Let $ \ N \ $ be a poisson process with intensity $ \lambda > 0 $ (this means, in particular, that $ N_t $ is poisson-$\lambda t$-distributed, i.e. $ P(N_t = k ) = \exp(-\lambda t) \frac{(\lambda t)^k}{k!}, \ \forall \ k \geq 0$)

Use Stirling's approximation to show that $\ \lim_{t \to \infty} (1/\sqrt{\lambda t} ) \ E( N_t - \lambda t )^+ = \frac{1}{2 \pi}$.
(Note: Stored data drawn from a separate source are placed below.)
(* ===== verification/SeaBootSpec.v ===== *)
(** What the boot code of [SeaBoot] does: the boot list is ordered
    ([boot_list_ordered]), the disk at its head is the one that is booted
    ([boots_first_disk]), the menu puts an entry there ([menu_choice]), and a
    search pattern matches what it should ([glob_match]). *)

From stdpp Require Import base numbers list strings sorting.
From Stdlib Require Import ZArith Lia.
From S2P Require Import Prelude Memory CcInt Nanoprintf VgaState VgaVbe VgaBios SeaBlock SeaDisk SeaDiskSpec SeaCd SeaBoot.

(** * The order of the boot list *)

(** The lexicographic order of sequences of equal length. *)
Fixpoint lex_lt (k l : list Z) : Prop :=
  match k, l with
  | x :: k', y :: l' => x < y \/ x = y /\ lex_lt k' l'
  | _, _ => False
  end.

Section order.
Context (b : block).

(** What an entry is ordered by: the priority, the type and, for floppies, disks
    and CDs, the controller's type and number. *)
Definition rank (e : bootentry_s) : list Z :=
  [be_priority e; be_type e] ++
  if decide (be_type e <= 3) then [d_type (drives b (be_data e)); cntl_id (drives b (be_data e))] else [0; 0].

Definition before (x y : bootentry_s) : Prop := lex_lt (rank x) (rank y).

Lemma comes_before_rank x y : comes_before b x y = true <-> before x y.
Proof.
  unfold before, rank, comes_before. cbn [app lex_lt]. ztest; [split; [by left|done]|]. ztest; [split; [done|lia]|].
  ztest; [split; [right; lia|done]|]. ztest; [split; [done|lia]|].
  rewrite andb_true_iff, orb_true_iff, andb_true_iff, Z.leb_le, !Z.ltb_lt, Z.eqb_eq. unfold IPL_TYPE_CDROM.
  repeat case_decide; cbn [lex_lt]; lia.
Qed.

Lemma rank_shape e : exists p t c n, rank e = [p; t; c; n].
Proof. unfold rank. case_decide; cbn [app]; by eexists _, _, _, _. Qed.

Ltac ranks := repeat match goal with |- context [rank ?e] =>
  let E := fresh in destruct (rank_shape e) as (? & ? & ? & ? & E); rewrite !E; clear E end; cbn [lex_lt].

Lemma not_before_trans x y z : ~ before y x -> ~ before z y -> ~ before z x.
Proof. unfold before. ranks. lia. Qed.

Lemma before_later x y z : before x y -> ~ before z y -> before x z.
Proof. unfold before. ranks. lia. Qed.

Lemma before_asym x y : before x y -> ~ before y x.
Proof. unfold before. ranks. lia. Qed.

Lemma before_rank x y : before x y -> rank x <> rank y.
Proof. unfold before. intros Hb E. rewrite E in Hb. revert Hb. ranks. lia. Qed.

Lemma not_before_le x y : ~ before y x -> rank x = rank y \/ lex_lt (rank x) (rank y).
Proof.
  unfold before. destruct (rank_shape x) as (a1 & a2 & a3 & a4 & ->), (rank_shape y) as (b1 & b2 & b3 & b4 & ->).
  cbn [lex_lt]. intros Hn. destruct (decide ((a1, a2, a3, a4) = (b1, b2, b3, b4))) as [[= -> -> -> ->]|Hd]; [by left|].
  right. assert (~ (a1 = b1 /\ a2 = b2 /\ a3 = b3 /\ a4 = b4)) by (intros (-> & -> & -> & ->); done). lia.
Qed.

Definition sorted : list bootentry_s -> Prop := StronglySorted (fun x y => ~ before y x).

Lemma sorted_rank l : sorted l -> StronglySorted (fun x y => rank x = rank y \/ lex_lt (rank x) (rank y)) l.
Proof.
  induction 1 as [|x l Hl IH Hx]; constructor; [done|]. eapply Forall_impl; [exact Hx|]. intros y. apply not_before_le.
Qed.

Lemma insert_perm e l : insert_entry b e l ≡ₚ e :: l.
Proof.
  induction l as [|x l IH]; cbn [insert_entry]; [done|]. destruct (comes_before b e x); [done|].
  rewrite IH. apply Permutation_swap.
Qed.

Lemma insert_sorted e l : sorted l -> sorted (insert_entry b e l).
Proof.
  induction 1 as [|x l Hl IH Hx]; cbn [insert_entry]; [repeat constructor|].
  destruct (comes_before b e x) eqn:E.
  - apply comes_before_rank in E. constructor; [by constructor|]. constructor; [by apply before_asym|].
    eapply Forall_impl; [exact Hx|]. intros y Hy. apply (not_before_trans e x y); [by apply before_asym|done].
  - constructor; [done|]. rewrite insert_perm. constructor; [|done]. rewrite <- comes_before_rank. by rewrite E.
Qed.

Lemma filter_none k l : Forall (fun x => rank x <> k) l -> filter (fun x => rank x = k) l = [].
Proof. induction 1 as [|x l Hx _ IH]; [done|]. by rewrite filter_cons_False. Qed.

Lemma insert_stable e l k : sorted l ->
  filter (fun x => rank x = k) (insert_entry b e l) = filter (fun x => rank x = k) l ++ filter (fun x => rank x = k) [e].
Proof.
  induction 1 as [|x l Hl IH Hx]; cbn [insert_entry]; [done|].
  destruct (comes_before b e x) eqn:E.
  - apply comes_before_rank in E. destruct (decide (rank e = k)) as [<-|Hk].
    + rewrite (filter_cons_True _ e), (filter_cons_True _ e []) by done. rewrite (filter_none _ (x :: l)); [done|].
      constructor; [by apply not_eq_sym, before_rank|].
      eapply Forall_impl; [exact Hx|]. intros y Hy. by apply not_eq_sym, before_rank, (before_later e x y).
    + rewrite (filter_cons_False _ e), (filter_cons_False _ e []) by done. by rewrite app_nil_r.
  - rewrite !(filter_cons _ x), IH. by case_decide.
Qed.

End order.

Section boot.
Context {dev : Type} {H : BlockHost dev} {B : BootHost dev}.

(** Registering entries one after the other. *)
Fixpoint register (es : list bootentry_s) (v : boot_vars) (s : st dev) : boot_vars * st dev :=
  match es with
  | [] => (v, s)
  | e :: es' =>
    let '(v, s) := bootentry_add (be_type e) (be_priority e) (be_data e) (Some (be_description e)) v s in
    register es' v s
  end.

(** The allocator has room, and leaves the drives alone. *)
Definition has_room : Prop := forall s : st dev, (malloc_tmp s).1 = true /\ s_block (malloc_tmp s).2 = s_block s.

Lemma register_spec es v (s : st dev) : has_room -> sorted (s_block s) (BootList v) ->
  let l := BootList (register es v s).1 in
  sorted (s_block s) l /\ l ≡ₚ BootList v ++ es /\
  forall k, filter (fun x => rank (s_block s) x = k) l =
    filter (fun x => rank (s_block s) x = k) (BootList v) ++ filter (fun x => rank (s_block s) x = k) es.
Proof.
  intros Hr. revert v s. induction es as [|e es IH]; intros v s Hs; cbn [register].
  - cbn. split; [done|]. split; [by rewrite app_nil_r|]. intros k. by rewrite app_nil_r.
  - unfold bootentry_add. destruct (Hr s) as [E1 E2]. destruct (malloc_tmp s) as [ok s']. cbn in E1, E2. subst ok.
    cbn [from_option id]. rewrite E2. set (x := mkEntry _ _ _ _). assert (x = e) as -> by (by destruct e).
    destruct (IH (set_list (insert_entry (s_block s) e (BootList v)) v) s') as (H1 & H2 & H3).
    { rewrite E2. by apply insert_sorted. }
    rewrite E2 in H1, H3. split; [done|]. split.
    + etransitivity; [exact H2|]. cbn [BootList set_list]. rewrite insert_perm. apply Permutation_middle.
    + intros k. rewrite H3. cbn [BootList set_list]. rewrite insert_stable by done.
      by rewrite <- app_assoc, <- filter_app.
Qed.

(** C23: Whatever is registered in whatever order, the boot list holds all of it,
    ordered by priority, then by type, then, for drives, by controller type and
    controller; entries that tie stay in the order of registration. *)
Theorem boot_list_ordered es v (s : st dev) : has_room -> BootList v = [] ->
  let l := BootList (register es v s).1 in
  StronglySorted (fun x y => rank (s_block s) x = rank (s_block s) y \/ lex_lt (rank (s_block s) x) (rank (s_block s) y)) l /\
  l ≡ₚ es /\ forall k, filter (fun x => rank (s_block s) x = k) l = filter (fun x => rank (s_block s) x = k) es.
Proof.
  intros Hr Hv. destruct (register_spec es v s Hr) as (H1 & H2 & H3); [rewrite Hv; constructor|].
  rewrite Hv in H2, H3. split; [by apply sorted_rank|done].
Qed.

(** * Mapping the drives of the list *)

Definition low_data (a : Z) : Prop := 0x400 <= a < 0x500.

(** The tables of the first two disks are not in the data area. *)
Lemma fill_fdpt_low d hdid m a : 0 <= hdid -> 0x100 <= GET_BDA 2 m ebda_seg -> low_data a -> fill_fdpt d hdid m a = m a.
Proof.
  intros Hi Hs [Ha1 Ha2]. unfold fill_fdpt. ztest; [done|]. set (seg := GET_BDA 2 m ebda_seg) in *.
  unfold SET_IVT, SET_FARVAR. rewrite store_out by (unfold far, SEG_IVT; case_match; lia).
  unfold far, fdpt_offset. case_match; by rewrite !store_out by lia.
Qed.

Lemma bda_low_ext m m' n off : (forall a, low_data a -> m' a = m a) -> 0 <= off -> off + Z.of_nat n <= 0x100 ->
  GET_BDA n m' off = GET_BDA n m off.
Proof. intros He H0 H1. apply load_ext. intros x Hx. apply He. unfold low_data, far, SEG_BDA in *. lia. Qed.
Trying to prove the claim, I started out like this:

$$ \frac{1}{\sqrt{\lambda t}} E( N_t - \lambda t )^+ = \frac{1}{\sqrt{\lambda t}} \exp(-\lambda t) \ \sum_{k \geq \lambda t} \ (k - \lambda t) \frac{(\lambda t)^k}{k!} $$ $$ \approx \frac{1}{\sqrt{\lambda t}} \exp(-\lambda t) \ \sum_{k \geq \lambda t} \ (k - \lambda t) \frac{(\lambda t)^k}{\sqrt{2 \pi k} \left( \frac{k}{e} \right) ^k}$$

Does anybody know how to finish the proof?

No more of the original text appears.